Buchhandlung feiert Geburtstag: Radikale Entscheidung für eine Lebensform

Literatur: Die Buchhandlung Müller & Böhm wird 20 Jahre und blickt auf 650 Autoren zurück.

Düsseldorf. Der Juni ist für Selinde Böhm und Rudolf Müller schlicht der Jubiläums-Wonnemonat: Es war ein 3. Juni, als sie sich kennen lernten, es war der 3. Juni 1989, als ihre Buchhandlung, damals an der Düsseldorfer Neustraße, die Pforten öffnete. Am nächsten 3.Juni soll das gefeiert werden, zumal sie bis dahin dann - man lasse sich die Zahl auf der Zunge zergehen - 650 Autoren begrüßten. Als der niederländische Buchhändler-Verband einmal die Schriftsteller zu einem Ranking ihrer Lieblings-Buchhandlung aufrief, da erkor kein Geringerer als Cees Nooteboom seine Düsseldorfer Freunde. Die Gründe legte er in einem originellen Büchlein dar.

Viele derer, die heute die Stars der Feuilletons sind, erlebten bei Müller & Böhm ihren ersten Auftritt. Es kamen so berühmte Autoren wie Thomas Kling und Edmond Jabès, Friederike Mayröcker/Ernst Jandl und Mircea Dinescu, Agota Kristof und Claudio Magris, der spätere Heine-Preisträger W.G. Sebald (1993), Jannis Kounellis und Inger Christensen, Oswald Egger und Raoul Schrott,Per Olov Enquist und Lars Gustafsson - kurzum, das literarische Europa und die Welt gaben und geben sich hier ein Stelldichein. Und die Autoren wissen, was sie wollen: Martin Walser etwa erklärte einmal, er wolle eine Lesung in Düsseldorf, "aber nur bei Müller & Böhm". Die mussten ins Schauspielhaus ausweichen. Ausverkauft.

Doch wie wurden sie, was sie sind? Selinde Böhm studierte zunächst Germanistik und Philosophie und promovierte mit einer Arbeit über das handverlesen-edle Thema "Das stille Verlangen nach Unendlichkeit." Der Vater hätte sie ja lieber als beamtete Lehrerin gesehen. Dann traf sie Rudolf Müller. Der sich anfangs als Zweigstellenleiter einer Bank sah. Aber es kam anders.

Müller studierte in Köln Kunst und jobbte nebenher in der Kunstbuchhandlung Walther König. Noch vor dem Abitur interessierte ihn Belletristik wenig.
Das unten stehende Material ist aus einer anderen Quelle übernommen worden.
(** A quotient by zero that is not below zero, [+inf] or NaN, has nothing
    above it. *)
Lemma float_div_zero_top (x v y : float) :
  PrimFloat.eqb v 0 = true -> PrimFloat.ltb (x / v) 0 = false ->
  PrimFloat.ltb (x / v) y = false.
Proof.
  intros Hv Hs. pose proof (float_div_zero x Hv) as Hd.
  apply orb_true_iff in Hd. destruct Hd as [Hi | Hn].
  - apply float_infinity_not_below.
    now apply float_infinity_not_negative_SF.
  - now apply float_nan_not_below.
Qed.

(** What compares greater than some number is not NaN. *)
Lemma float_above_not_nan (x y : float) :
  PrimFloat.ltb y x = true -> PrimFloat.is_nan x = false.
Proof.
  rewrite FloatAxioms.ltb_spec. intros H.
  destruct (PrimFloat.is_nan x) eqn:Hn; [| reflexivity].
  rewrite (float_nan_SF x Hn) in H.
  destruct (Prim2SF y) as [s | s | | s m e]; try destruct s; discriminate.
Qed.

End Binary64.

(** ** Signs in binary64 *)

Section Signs.

Lemma float_not_negative_SF (x : float) :
  PrimFloat.ltb x 0 = false <-> SFnot_negative (Prim2SF x) = true.
Proof.
  rewrite FloatAxioms.ltb_spec. change (Prim2SF 0) with (S754_zero false).
  destruct (Prim2SF x) as [s | s | | s m e];
    try destruct s; cbv; split; intros; congruence.
Qed.

Lemma binary_round_aux_not_negative (m e : Z) (l : location) :
  SFnot_negative (binary_round_aux prec emax false m e l) = true.
Proof.
  unfold binary_round_aux.
  destruct (shr_fexp prec emax m e l) as [mrs' e'].
  destruct (shr_fexp prec emax _ e' loc_Exact) as [mrs'' e''].
  destruct (shr_m mrs''); [reflexivity | | reflexivity].
  destruct (Z.leb e'' (emax - prec)); reflexivity.
Qed.

Lemma SFmul_not_negative (x y : spec_float) :
  SFnot_negative x = true -> SFnot_negative y = true ->
  SFnot_negative (SF64mul x y) = true.
Proof.
  unfold SF64mul, SFmul.
  destruct x as [sx | sx | | sx mx ex], y as [sy | sy | | sy my ey];
    simpl; intros Hx Hy; try reflexivity;
    try (apply negb_true_iff in Hx; subst sx);
    try (apply negb_true_iff in Hy; subst sy); try reflexivity.
  apply binary_round_aux_not_negative.
Qed.

Lemma SFadd_not_negative (x y : spec_float) :
  SFnot_negative x = true -> SFnot_negative y = true ->
  SFnot_negative (SF64add x y) = true.
Proof.
  unfold SF64add, SFadd.
  destruct x as [sx | sx | | sx mx ex], y as [sy | sy | | sy my ey];
    simpl; intros Hx Hy; try reflexivity;
    try (apply negb_true_iff in Hx; subst sx);
    try (apply negb_true_iff in Hy; subst sy); try reflexivity.
  - destruct sx, sy; reflexivity.
  - unfold binary_normalize, cond_Zopp.
    generalize (fst (shl_align mx ex (Z.min ex ey)))
               (fst (shl_align my ey (Z.min ex ey))).
    intros px py. simpl Z.add. unfold binary_round.
    destruct (shl_align _ _ _) as [mz ez].
    apply binary_round_aux_not_negative.
Qed.
(** X2: [get_flat_deps] returns, without a duplicate, exactly the entities
    the given entity depends on through one or more steps of
    [dependencies()], also when the dependencies form a cycle; the entity
    itself is among them only when it depends on itself through a cycle. *)
Theorem get_flat_deps_transitive sc entity :
  NoDup (get_flat_deps sc entity) ∧
  ∀ x, x ∈ get_flat_deps sc entity ↔ tc (depends_on sc) entity x.
Proof. split; [apply get_flat_deps_NoDup|apply get_flat_deps_tc]. Qed.

Lemma get_scene_entities_elem sc i :
  i ∈ get_scene_entities sc ↔ is_Some (entities_get sc i).
Proof.
  unfold get_scene_entities, entities_get. change (map fst ?l) with (l.*1).
  rewrite list_elem_of_fmap. split.
  - intros ([j e] & -> & Hin). apply elem_of_map_to_list in Hin. eauto.
  - intros [e He]. exists (i, e). split; [done|]. by apply elem_of_map_to_list.
Qed.

Lemma depends_on_live sc x y : depends_on sc x y → is_Some (entities_get sc x).
Proof.
  intros (deps & Hdeps & _). unfold dependencies_at in Hdeps.
  destruct (entities_get sc x); [eauto|done].
Qed.

Lemma tc_depends_on_live sc x y : tc (depends_on sc) x y → is_Some (entities_get sc x).
Proof. intros [? ? H|? ? ? H _]; by eapply depends_on_live. Qed.

Lemma get_entity_deps_tc sc entity b :
  b ∈ get_entity_deps sc entity ↔ tc (depends_on sc) b entity.
Proof.
  rewrite get_entity_deps_elem, get_flat_deps_tc, get_scene_entities_elem.
  split; [by intros [? _]|]. intros H. split; [done|]. by eapply tc_depends_on_live.
Qed.

Lemma is_entity_referenced_tc sc entity :
  is_entity_referenced sc entity = true ↔ ∃ b, tc (depends_on sc) b entity.
Proof.
  rewrite is_entity_referenced_true. split.
  - intros (b & _ & Hb). exists b. by apply get_flat_deps_tc.
  - intros (b & Hb). exists b. split; [|by apply get_flat_deps_tc].
    apply get_scene_entities_elem. by eapply tc_depends_on_live.
Qed.

(** X3: [get_entity_deps] yields, once each, exactly the entities of the
    scene that depend on the given entity through one or more steps of
    [dependencies()], and [is_entity_referenced] is true exactly when there
    is one. *)
Theorem entity_deps_transitive sc entity :
  NoDup (get_entity_deps sc entity) ∧
  (∀ b, b ∈ get_entity_deps sc entity ↔ tc (depends_on sc) b entity) ∧
  (is_entity_referenced sc entity = true ↔ ∃ b, tc (depends_on sc) b entity).
Proof.
  split_and!.
  - unfold get_entity_deps, get_scene_entities. apply NoDup_filter.
    apply NoDup_fst_map_to_list.
  - apply get_entity_deps_tc.
  - apply is_entity_referenced_tc.
Qed.
(** C5, as stated, fails: no course-id pattern gives a signature in which
    one location placeholder stands for the two segments between [xqueue]
    and [score_update]; with the course id [demo] stubbed, the signature
    keeps a segment for each of them. *)
Lemma xqueue_segments_not_collapsed :
  (~ exists COURSE_REGEX_match,
       xqueue_collapsed
         (canonicalize_event_type
            COURSE_REGEX_match "/courses/demo/xqueue/1/abc123def456/score_update"
            false false false false None) = true)
  /\ canonicalize_event_type
       (fun _ => Some "demo") "/courses/demo/xqueue/1/abc123def456/score_update"
       false false false false None
     = Return (Some "/courses/(course_id)/xqueue/(int1)/(block-loc)/score_update").
Proof.
  split; [|reflexivity].
  intros [m H].
  pose proof (for_every_course_regex
                (fun r => negb (xqueue_collapsed r))
                "/courses/demo/xqueue/1/abc123def456/score_update"
                false false false false None) as Hall.
  specialize (Hall ltac:(vm_compute; reflexivity) ltac:(vm_compute; reflexivity) m).
  cbv beta in Hall. rewrite H in Hall. discriminate Hall.
Qed.

(** ** Per-record processing *)

(** The white space of a byte string is white space of a [unicode] string,
    and a decimal digit is white space of neither. *)
Lemma space_char_unicode c :
  Py.space_char c = true -> unicode_space_char c = true.
Proof. unfold unicode_space_char. now intros ->. Qed.

Lemma digit_is_not_unicode_space c :
  Py.digit_char c = true -> unicode_space_char c = false.
Proof.
  unfold Py.digit_char. intros H.
  repeat (apply char_in_cons in H as [-> | H]; [reflexivity|]).
  discriminate.
Qed.

Lemma unicode_lstrip_as_bytes s :
  match Py.lstrip s with
  | String c _ => unicode_space_char c = false
  | EmptyString => True
  end ->
  unicode_lstrip s = Py.lstrip s.
Proof.
  induction s as [|c s IH]; [reflexivity|].
  cbn [Py.lstrip unicode_lstrip].
  destruct (Py.space_char c) eqn:E.
  - rewrite (space_char_unicode c E). exact IH.
  - now intros ->.
Qed.

Lemma unicode_rstrip_as_bytes s :
  Py.all_chars (fun c => negb (unicode_space_char c)) (Py.rstrip s) = true ->
  unicode_rstrip s = Py.rstrip s.
Proof.
  induction s as [|c s IH]; [reflexivity|].
  cbn [Py.rstrip unicode_rstrip].
  destruct (Py.rstrip s) as [|d r] eqn:E.
  - rewrite (IH eq_refl).
    destruct (Py.space_char c) eqn:Ec.
    + now rewrite (space_char_unicode c Ec).
    + cbn [Py.all_chars]. rewrite andb_true_r.
      destruct (unicode_space_char c); [discriminate|reflexivity].
  - cbn [Py.all_chars]. intros H. apply andb_true_iff in H as [_ H].
    now rewrite (IH H).
Qed.

Lemma rstrip_head c s :
  Py.rstrip (String c s) = "" \/ exists r, Py.rstrip (String c s) = String c r.
Proof.
  cbn [Py.rstrip]. destruct (Py.rstrip s).
  - destruct (Py.space_char c); eauto.
  - eauto.
Qed.

(** A username that the byte strip leaves in digits is stripped alike as a
    [unicode] string. *)
Lemma unicode_strip_of_digits s :
  Py.isdigit (Py.strip s) = true -> unicode_strip s = Py.strip s.
Proof.
  unfold Py.strip, unicode_strip. intros Hdigit.
  assert (Hall : Py.all_chars Py.digit_char (Py.rstrip (Py.lstrip s)) = true).
  { destruct (Py.rstrip (Py.lstrip s)); [discriminate Hdigit|exact Hdigit]. }
  assert (Hrest : Py.all_chars (fun c => negb (unicode_space_char c))
                               (Py.rstrip (Py.lstrip s)) = true).
  { revert Hall. generalize (Py.rstrip (Py.lstrip s)) as t.
    induction t as [|c r IH]; [reflexivity|]. cbn [Py.all_chars].
    intros H. apply andb_true_iff in H as [Hc H].
    now rewrite (digit_is_not_unicode_space c Hc), (IH H). }
  rewrite unicode_lstrip_as_bytes.
  - now apply unicode_rstrip_as_bytes.
  - destruct (Py.lstrip s) as [|c rest] eqn:E; [exact I|].
    destruct (rstrip_head c rest) as [Hempty | [r Hr]].
    + rewrite Hempty in Hdigit. discriminate Hdigit.
    + rewrite Hr in Hall. cbn [Py.all_chars] in Hall.
      apply andb_true_iff in Hall as [Hc _].
      now apply digit_is_not_unicode_space.
Qed.

Section MapperFailures.

Variable self : EventAnalysisTask.
Variable COURSE_REGEX_match : string -> option string.
Variable get_event_and_date_string : string -> option (value * string).
Variable get_course_id : value -> result (option string).
Variable get_event_data : value -> option value.
Variable unicode_container : value -> string.

Hypothesis Hcheck_user : check_user self = true.

Lemma user_info_without_username event :
  py_get event "username" = Return VNone ->
  get_user_info_from_event self unicode_container event = Raise AttributeError.
Proof.
  intros Hget. unfold get_user_info_from_event.
  rewrite Hcheck_user, Hget. reflexivity.
Qed.

Lemma user_info_with_digit_username event raw_username username :
  py_get event "username" = Return raw_username ->
  py_strip raw_username = Return username ->
  Py.isdigit username = true ->
  get_user_info_from_event self unicode_container event = Raise TypeError.
Proof.
  intros Hget Hstrip Hdigit. unfold get_user_info_from_event.
  rewrite Hcheck_user, Hget. cbn [negb bind]. rewrite Hstrip. cbn [bind].
  unfold username_key. rewrite Hdigit. reflexivity.
Qed.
Doch ein neuer Lehrer änderte das. "Plötzlich habe ich nächtelang nur noch gelesen", erinnert er sich. In Düsseldorf fiel ihm auf: "Die Belletristik war ein Vakuum." Es wurde sein Lebensthema.

"Wir machen das, was uns überzeugt", sagt Müller. "Es ist unser Leben, ein schönes und selbstbestimmtes", ergänzt Böhm. "Natürlich sitzen wir nicht verklärt hier und frönen unserer Leidenschaft. Wir leben vom Bücher-Verkauf, er dient buchstäblich unserem Lebensunterhalt." "Aber", beharrt Müller, "verkaufen ist auch verteilen". "Wir haben uns dennoch nicht für eine Arbeit entschieden, sondern für eine Lebensform." Wie man das Noble mit dem Notwendigen verbindet, das belegten exemplarisch schon Goethes Auflagenpolitik und Dürers Verfielfältigungstechnik mit Kupferstich und Holzschnitt.

"Die Pseudo-Dialektik des Entweder - Oder ist falsch", ist Müller überzeugt. "Es kann nur heißen Sowohl - Als auch." Das mag theoretisch stimmen, nicht aber für die Programmatik dieses Hauses. Wo das Credo lautet: "Was wir verkaufen, erfordert den Käufer", ist die Wahl des Entlegenen und Erlesenen, der kostbaren Trouvaille ein Bekenntnis zum Risiko. Standing ovations!